2013/03/18

F. William Engdahl: Seeds of Destruction. The Diabolical World

of Genetic Manipulation! This skillfully researched book, focused on how a small socio - political  American elite seeks to establish control over the very basis of human survival, the provision of our daily bread: "Control the food, and you control the people." This is no ordinary book about the perils of GMO. Engdahl takes the reader inside the corridors of power, into the backrooms of the science labs, behind closed doors in the corporate boardrooms. The author cogently reveals a diabolical world of profit driven political intrigue, government corruption and coercion, where genetic manipulation and the patenting of life forms are used to gain worldwide control over food production. If the book often reads as a crime story, that should come as no surprise, for that is what it is: Engdahl's carefully argued critique goes far beyond the familiar controversies surrounding the practice of genetic modification as a scientific technique. The book is an eye opener, a must read for all those committed to the causes of social justice and world peace. What follows is the Preface to "Seeds of Destruction: The Hidden Agenda of Genetic Manipulation" by F. William Engdahl.
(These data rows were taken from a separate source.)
(** Branch 6, the skills of a student. *)
Definition student_skills_template (student : option str) : str :=
  unlines
    [ lit "MATCH (s:Student)-[has:HAS_SKILL]->(sk:Skill)";
      lit "WHERE toLower(s.name) CONTAINS '" ++ fmt student ++ lit "'";
      lit "RETURN sk.name AS Skill, sk.category AS Category, has.proficiency AS Proficiency";
      lit "ORDER BY has.proficiency DESC" ].

(** Branch 7, the courses teaching a skill. *)
Definition skill_courses_template (skill : option str) : str :=
  unlines
    [ lit "MATCH (c:Course)-[:TEACHES]->(sk:Skill)";
      lit "WHERE toLower(sk.name) CONTAINS '" ++ fmt skill ++ lit "'";
      lit "RETURN c.name AS Course, c.code AS Code, c.credits AS Credits, c.difficulty AS Difficulty";
      lit "ORDER BY c.name";
      lit "LIMIT 20" ].

(** Branch 8, students counted by major. *)
Definition count_by_major_template : str :=
  unlines
    [ lit "MATCH (s:Student)";
      lit "RETURN s.major AS Major, count(s) AS Student_Count";
      lit "ORDER BY Student_Count DESC" ].

(** Branch 9, average GPA by major. *)
Definition average_gpa_template : str :=
  unlines
    [ lit "MATCH (s:Student)";
      lit "RETURN s.major AS Major, round(avg(s.gpa), 2) AS Average_GPA, count(s) AS Students";
      lit "ORDER BY Average_GPA DESC" ].

(** Branch 10, the default: all students. *)
Definition list_all_students_template : str :=
  unlines
    [ lit "MATCH (s:Student)";
      lit "RETURN s.id AS ID, s.name AS Name, s.major AS Major, s.year AS Year, s.gpa AS GPA";
      lit "ORDER BY s.name";
      lit "LIMIT 20" ].

(** The guards of the nine [if]/[elif] branches, in source order.  [q]
    is the lower-cased utterance. *)
Definition guard1 (q : str) (e : entities) : bool :=
  is_type (query_type e) (lit "matching")
  && contains (lit "student") q && truthy (company e).
Definition guard2 (q : str) (e : entities) : bool :=
  is_type (query_type e) (lit "recommendation")
  && contains (lit "internship") q && truthy (student_name e).
Definition guard3 (q : str) (e : entities) : bool :=
  is_type (query_type e) (lit "recommendation")
  && contains (lit "course") q
  && truthy (student_name e) && truthy (company e).
Definition guard4 (q : str) (e : entities) : bool :=
  is_type (query_type e) (lit "gap_analysis")
  && truthy (student_name e) && truthy (company e).
Definition guard5 (q : str) (e : entities) : bool :=
  truthy (skill e) && contains (lit "student") q.
Definition guard6 (q : str) (e : entities) : bool :=
  truthy (student_name e) && contains (lit "skill") q.
Definition guard7 (q : str) (e : entities) : bool :=
  truthy (skill e) && contains (lit "course") q.
Definition guard8 (q : str) (e : entities) : bool :=
  is_type (query_type e) (lit "aggregation")
  && contains (lit "major") q.
Definition guard9 (q : str) (e : entities) : bool :=
  is_type (query_type e) (lit "aggregation") && contains (lit "gpa") q.

(** [entities.get('threshold', 8)]: the key [threshold] is in every
    record, so the stored value is returned, [None] included, and the
    default 8 never is. *)
Definition intelligent_fallback (query : str) (entities : entities) : str :=
  let q := lower query in
  let query_type := query_type entities in
  let student := student_name entities in
  let company := company entities in
  let role := role_keywords entities in
  let skill := skill entities in
  let threshold := threshold entities in
  if guard1 q entities then eligibility_template company
  else if guard2 q entities then internship_recommendation_template student
  else if guard3 q entities then course_gap_template student company role
  else if guard4 q entities then skill_gap_template student company role
  else if guard5 q entities then
    if truthy_float threshold
    then skill_filter_bounded_template skill threshold
    else skill_filter_template skill
  else if guard6 q entities then student_skills_template student
  else if guard7 q entities then skill_courses_template skill
  else if guard8 q entities then count_by_major_template
  else if guard9 q entities then average_gpa_template
  else list_all_students_template.

End Fallback.

Import Fallback.

(** ** The response sanitizer *)

Module Sanitizer.

Definition order_by_avg_gap : str := lit "ORDER BY avg_gap".
Definition as_skill_gap_filled : str := lit "as Skill_Gap_Filled".
Definition order_by_skill_gap_filled : str :=
  lit "ORDER BY Skill_Gap_Filled".
Definition order_by_match_percent : str := lit "ORDER BY match_percent".
Definition as_match_percent : str := lit "as Match_Percent".
Definition order_by_Match_Percent : str := lit "ORDER BY Match_Percent".

(** The two [if]s of [_fix_cypher_scoping], one rule each. *)
Definition fix_avg_gap (cypher : str) : str :=
  if contains order_by_avg_gap cypher
     && contains as_skill_gap_filled cypher
  then replace order_by_avg_gap order_by_skill_gap_filled cypher
  else cypher.

Definition fix_match_percent (cypher : str) : str :=
  if contains order_by_match_percent cypher
     && contains as_match_percent cypher
  then replace order_by_match_percent order_by_Match_Percent cypher
  else cypher.

Definition _fix_cypher_scoping (cypher : str) : str :=
  let cypher := fix_avg_gap cypher in
  let cypher := fix_match_percent cypher in
  cypher.
(** X6. The file gives no message, so that [init] fails, exactly when it
    holds nothing but white space and line terminators. *)
Theorem normalize_empty_iff fileContent :
  normalize fileContent = [] ↔ all_whitespace fileContent = true.
Proof.
  unfold normalize.
  induction fileContent as [|c r IH]; [done|].
  cbn [JsString.split all_whitespace].
  destruct (Ascii.eqb c (ascii_of_nat 10)) eqn:Ec.
  - apply Ascii.eqb_eq in Ec. subst c.
    rewrite normalize_cons_line. simpl. by rewrite IH.
  - pose proof (SplitFacts.split_nonempty (ascii_of_nat 10) r) as Hne.
    destruct (JsString.split (ascii_of_nat 10) r) as [|seg segs]; [done|].
    rewrite normalize_cons_line in *. rewrite andb_true_iff, <- IH.
    destruct (JsString.trim (String c seg)) as [|c1 x1] eqn:E1.
    + apply SplitFacts.trim_empty_iff in E1 as [Hc Hseg]. rewrite Hseg. simpl.
      split; [by split|by intros [_ ?]].
    + simpl. split; [done|]. intros [Hc Hrest].
      destruct (JsString.trim seg) as [|c2 x2] eqn:E2; [|done].
      assert (JsString.trim (String c seg) = EmptyString)
        by (by apply SplitFacts.trim_empty_iff).
      congruence.
Qed.

(** ** The registry *)

Lemma registered_init_entry sid sid' k w w' :
  sessionTasks w' = init_entry sid (sessionTasks w) →
  registered sid' k w' = registered sid' k w.
Proof.
  intros E. unfold registered. rewrite E. unfold init_entry.
  destruct (sessionTasks w !! sid) eqn:Hs; [done|].
  destruct (decide (sid = sid')) as [<-|Hne].
  - by rewrite lookup_insert_eq, Hs.
  - by rewrite lookup_insert_ne.
Qed.

Lemma init_entry_idem sid (obj : gmap string (gmap string addr)) :
  init_entry sid (init_entry sid obj) = init_entry sid obj.
Proof.
  unfold init_entry. destruct (obj !! sid) eqn:E; [by rewrite E|].
  by rewrite lookup_insert_eq.
Qed.

Lemma init_entry_is_Some sid sid' (obj : gmap string (gmap string addr)) :
  is_Some (init_entry sid obj !! sid') ↔ sid' = sid ∨ is_Some (obj !! sid').
Proof.
  unfold init_entry. destruct (obj !! sid) eqn:E.
  - split; [auto|]. intros [->|?]; [by rewrite E|done].
  - rewrite lookup_insert_is_Some. split; intros [?|?]; auto.
    + destruct H; auto.
    + destruct (decide (sid = sid')); auto.
Qed.

(** X7. [initSessionTasks] gives the session a task map and a browser map
    when it has none, registers nothing and removes nothing, and leaves the
    maps of a session that has them as they are; calling it twice is
    calling it once. *)
Theorem initSessionTasks_creates_missing_maps sid w :
  let w' := initSessionTasks sid w in
  is_Some (sessionTasks w' !! sid) ∧ is_Some (sessionBrowsers w' !! sid) ∧
  (∀ sid' k, registered sid' k w' = registered sid' k w) ∧
  (∀ sid' m, sessionTasks w !! sid' = Some m → sessionTasks w' !! sid' = Some m) ∧
  (∀ sid', is_Some (sessionTasks w' !! sid') ↔
           sid' = sid ∨ is_Some (sessionTasks w !! sid')) ∧
  heap w' = heap w ∧ trace w' = trace w ∧ timers w' = timers w ∧
  initSessionTasks sid w' = w'.
Proof.
  cbv zeta. split; [apply init_entry_is_Some; by left|].
  split; [apply init_entry_is_Some; by left|].
  split; [intros; by apply (registered_init_entry sid)|].
  split.
  { intros sid' m Hm. simpl. unfold init_entry.
    destruct (sessionTasks w !! sid) eqn:E; [done|].
    rewrite lookup_insert_ne; [done|]. intros ->. congruence. }
  split; [intros; apply init_entry_is_Some|].
  split; [done|]. split; [done|]. split; [done|].
  unfold initSessionTasks, upd_sessionBrowsers, upd_sessionTasks. simpl.
  by rewrite !init_entry_idem.
Qed.

Lemma registered_delete_entry_other sid k sid' k' w w' :
  sessionTasks w' = delete_entry sid k (sessionTasks w) →
  (sid', k') ≠ (sid, k) →
  registered sid' k' w' = registered sid' k' w.
Proof.
  intros E Hne. unfold registered. rewrite E. unfold delete_entry.
  destruct (sessionTasks w !! sid) as [m|] eqn:Hs; [|done].
  destruct (decide (sid = sid')) as [<-|Hns].
  - rewrite lookup_insert_eq, Hs. simpl.
    rewrite lookup_delete_ne; [done|]. intros ->. by destruct Hne.
  - by rewrite lookup_insert_ne.
Qed.

Lemma delete_entry_is_Some sid k sid' (obj : gmap string (gmap string addr)) :
  is_Some (delete_entry sid k obj !! sid') ↔ is_Some (obj !! sid').
Proof.
  unfold delete_entry. destruct (obj !! sid) eqn:E; [|done].
  rewrite lookup_insert_is_Some. split.
  - intros [<-|[_ ?]]; [by rewrite E|done].
  - intros H. destruct (decide (sid = sid')); auto.
Qed.

(** X8. [cleanup] never throws, whatever closing the page and the browser
    does. It deletes the entry under the session and the key of the task,
    whatever object that entry holds, and no other entry; it deletes no
    session map, assigns no field and emits nothing. *)
Theorem cleanup_deletes_one_entry a o w t :
  heap w !! a = Some t →
  let w' := (cleanup a o w).2 in
  (cleanup a o w).1 = Normal tt ∧
  registered (sessionId t) (taskId t) w' = None ∧
  (∀ sid k, (sid, k) ≠ (sessionId t, taskId t) →
     registered sid k w' = registered sid k w) ∧
  (∀ sid, is_Some (sessionTasks w' !! sid) ↔ is_Some (sessionTasks w !! sid)) ∧
  heap w' = heap w ∧ trace w' = trace w ∧
  sockets w' = sockets w ∧ rooms w' = rooms w ∧ timers w' = timers w.
Proof.
  intros Ht. cbv zeta. rewrite (cleanup_ok a o t w Ht). simpl.
  split; [done|]. split; [by apply (registered_delete_entry _ _ w)|].
  split; [intros; by apply (registered_delete_entry_other (sessionId t) (taskId t))|].
  split; [intros; apply delete_entry_is_Some|done].
Qed.

Lemma cleanup_deletes_one_entry_witness :
  registered Example.session1 "1000" (Example.looping "1") = Some 0 ∧
  registered Example.session1 "1000"
    (cleanup 0 Example.timed_out (Example.looping "1")).2 = None ∧
  is_Some (sessionTasks (cleanup 0 Example.timed_out (Example.looping "1")).2
             !! Example.session1).
Proof.
  assert (Hw : ∃ t, heap (Example.looping "1") !! 0 = Some t ∧
                    sessionId t = Example.session1 ∧ taskId t = "1000").
  { eexists. split; [vm_compute; reflexivity|]. split; reflexivity. }
  destruct Hw as (t & Ht & Hs & Hk).
  pose proof (cleanup_deletes_one_entry 0 Example.timed_out _ t Ht) as H.
  cbv zeta in H. rewrite Hs, Hk in H.
  split; [vm_compute; reflexivity|]. split; [exact (proj1 (proj2 H))|].
  apply (proj1 (proj2 (proj2 (proj2 H)))). vm_compute. eauto.
Defined.

(** ** The sweep and its timers *)

Lemma count_app sid (l1 l2 : list string) :
  length (List.filter (String.eqb sid) (l1 ++ l2)) =
  length (List.filter (String.eqb sid) l1) + length (List.filter (String.eqb sid) l2).
Proof. by rewrite List.filter_app, length_app. Qed.

(** How often a session occurs among the sessions of a list of entries whose
    map is empty. *)
Lemma count_empty_sessions sid (entries : list (string * gmap string addr)) :
  NoDup entries.*1 →
  let f := fun '(sid, m) =>
             if (size (m : gmap string addr) =? 0)%nat then Some sid else None in
  let n := length (List.filter (String.eqb sid) (omap f entries)) in
  ((sid, ∅) ∈ entries → n = 1) ∧ ((sid, ∅) ∉ entries → n = 0).
Proof.
  intros Hnd f. induction entries as [|[s m] entries IH].
  - simpl. split; [intros H; by apply elem_of_nil in H|done].
  - apply NoDup_cons in Hnd as [Hs Hnd]. destruct (IH Hnd) as [IH1 IH0]. clear IH.
    assert (Hfst : (sid, ∅) ∈ entries → sid ≠ s).
    { intros Hin ->. apply Hs. apply list_elem_of_fmap. by exists (s, ∅). }
    assert (Hcons : omap f ((s, m) :: entries) =
              if (size m =? 0)%nat then s :: omap f entries else omap f entries).
    { simpl. by destruct (size m =? 0)%nat. }
    cbv zeta. rewrite Hcons. clear Hcons.
    destruct (size m =? 0)%nat eqn:Hm.
    + apply Nat.eqb_eq, map_size_empty_iff in Hm. subst m.
      cbn [List.filter]. destruct (String.eqb sid s) eqn:Es.
      * apply String.eqb_eq in Es. subst s. cbn [length].
        split; [|intros H; destruct H; left].
        intros _. rewrite IH0; [done|]. intros Hin. by apply Hfst in Hin.
      * apply String.eqb_neq in Es. split.
        -- intros Hin. apply elem_of_cons in Hin as [[= ?]|Hin]; [done|auto].
        -- intros Hin. apply IH0. intros Hc. apply Hin. by right.
    + apply Nat.eqb_neq in Hm. split.
      * intros Hin. apply elem_of_cons in Hin as [[= _ <-]|Hin]; [|auto].
        by rewrite map_size_empty in Hm.
      * intros Hin. apply IH0. intros Hc. apply Hin. by right.
Qed.

(** X9. A sweep changes nothing but the timers. It sets one more timer for
    every session whose task map is empty at that moment, also when timers
    for the session are pending already, and none for the other sessions:
    an empty session gathers one timer for every sweep. *)
Theorem sweep_sets_one_timer_per_empty_session w sid :
  sessionTasks (sweep w) = sessionTasks w ∧
  sessionBrowsers (sweep w) = sessionBrowsers w ∧
  heap (sweep w) = heap w ∧ trace (sweep w) = trace w ∧
  pending sid (sweep w) =
    pending sid w + (if decide (sessionTasks w !! sid = Some ∅) then 1 else 0) ∧
  ∀ n, sessionTasks w !! sid = Some ∅ →
       pending sid (Nat.iter n sweep w) = pending sid w + n.
Proof.
  assert (Hone : ∀ w0, pending sid (sweep w0) =
            pending sid w0 + (if decide (sessionTasks w0 !! sid = Some ∅) then 1 else 0)).
  { intros w0. unfold pending, sweep. cbv zeta. simpl. rewrite count_app.
    destruct (count_empty_sessions sid (map_to_list (sessionTasks w0)))
      as [H1 H0]; [apply NoDup_fst_map_to_list|].
    f_equal. destruct (decide (sessionTasks w0 !! sid = Some ∅)) as [E|E].
    - apply H1. by apply elem_of_map_to_list.
    - apply H0. intros Hin. by apply elem_of_map_to_list in Hin. }
  repeat split; try done.
  intros n Hempty. induction n as [|n IH]; simpl; [lia|].
  rewrite Hone, IH. rewrite decide_True; [lia|].
  clear IH. induction n as [|n IH]; [done|]. done.
Qed.

(** ** What the handlers do to the registry *)

Lemma stop_unknown a now o w : heap w !! a = None → (stop a now o w).2 = w.
Proof. intros H. unfold stop, bind, setThis. by rewrite H. Qed.

Lemma task_step_unknown a o w : heap w !! a = None → (task_step a o w).2 = w.
Proof. intros H. unfold task_step, bind, getThis. by rewrite H. Qed.

Lemma resume_unknown a o w : heap w !! a = None → (resume a o w).2 = w.
Proof. intros H. unfold resume, bind, getThis. by rewrite H. Qed.

Lemma stop_resume_unknown a i o w : heap w !! a = None → (stop_resume a i o w).2 = w.
Proof. intros H. unfold stop_resume, bind, getThis. by rewrite H. Qed.

Lemma stop_call_unknown a now w : heap w !! a = None → (stop_call a now w).2 = w.
Proof. intros H. unfold stop_call, bind, setThis. by rewrite H. Qed.

(** A step of the code of an object leaves the registries or deletes the
    entry of the key of the object. *)
Lemma summary_registry act a t w w' t' new :
  step_summary a t w w' t' new → registry_effect act w w'.
Proof.
  intros Hsum. destruct (ss_registry _ _ _ _ _ _ Hsum) as [[? ?]|[? ?]];
    [by apply reg_same|by apply (reg_delete _ _ _ (sessionId t) (taskId t))].
Qed.

Lemma emit_running_registry entries w :
  sessionTasks (emit_running entries w).2 = sessionTasks w ∧
  sessionBrowsers (emit_running entries w).2 = sessionBrowsers w.
Proof.
  revert w. induction entries as [|[k a] rest IH]; intros w; [done|].
  simpl. unfold bind, getThis. destruct (heap w !! a) as [t|] eqn:Ht; [|done].
  destruct (isRunning t).
  - rewrite (emitStatus_ok _ _ _ _ _ Ht). exact (IH (upd_trace _ w)).
  - apply IH.
Qed.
We have about 50% of the worlds wealth, but only 6.3% of its population. This disparity is particularly great as between ourselves and the people of Asia. In this situation, we cannot fail to be the object of envy and resentment. Our real task in the coming period, is to devise a pattern of relationships, which will permit us to maintain this position of disparity, without positive detriment to our national security. To do so, we will have to dispense with all sentimentality and day dreaming, and our attention will have to be concentrated everywhere on our immediate national objectives. We need not deceive ourselves that we can afford today the luxury of altruism and world benefaction. George Kennan, US State Department senior planning official, 1948. This book is about a project undertaken by a small socio political elite, centered, after the Second World War, not in London, but in Washington. It is the untold story of how this self anointed elite set out, in Kennans words, to maintain this position of disparity. It is the story of how a tiny few dominated the resources and levers of power in the postwar world. Its above all a history of the evolution of power in the control of a selected few, in which even science was put in the service of that minority.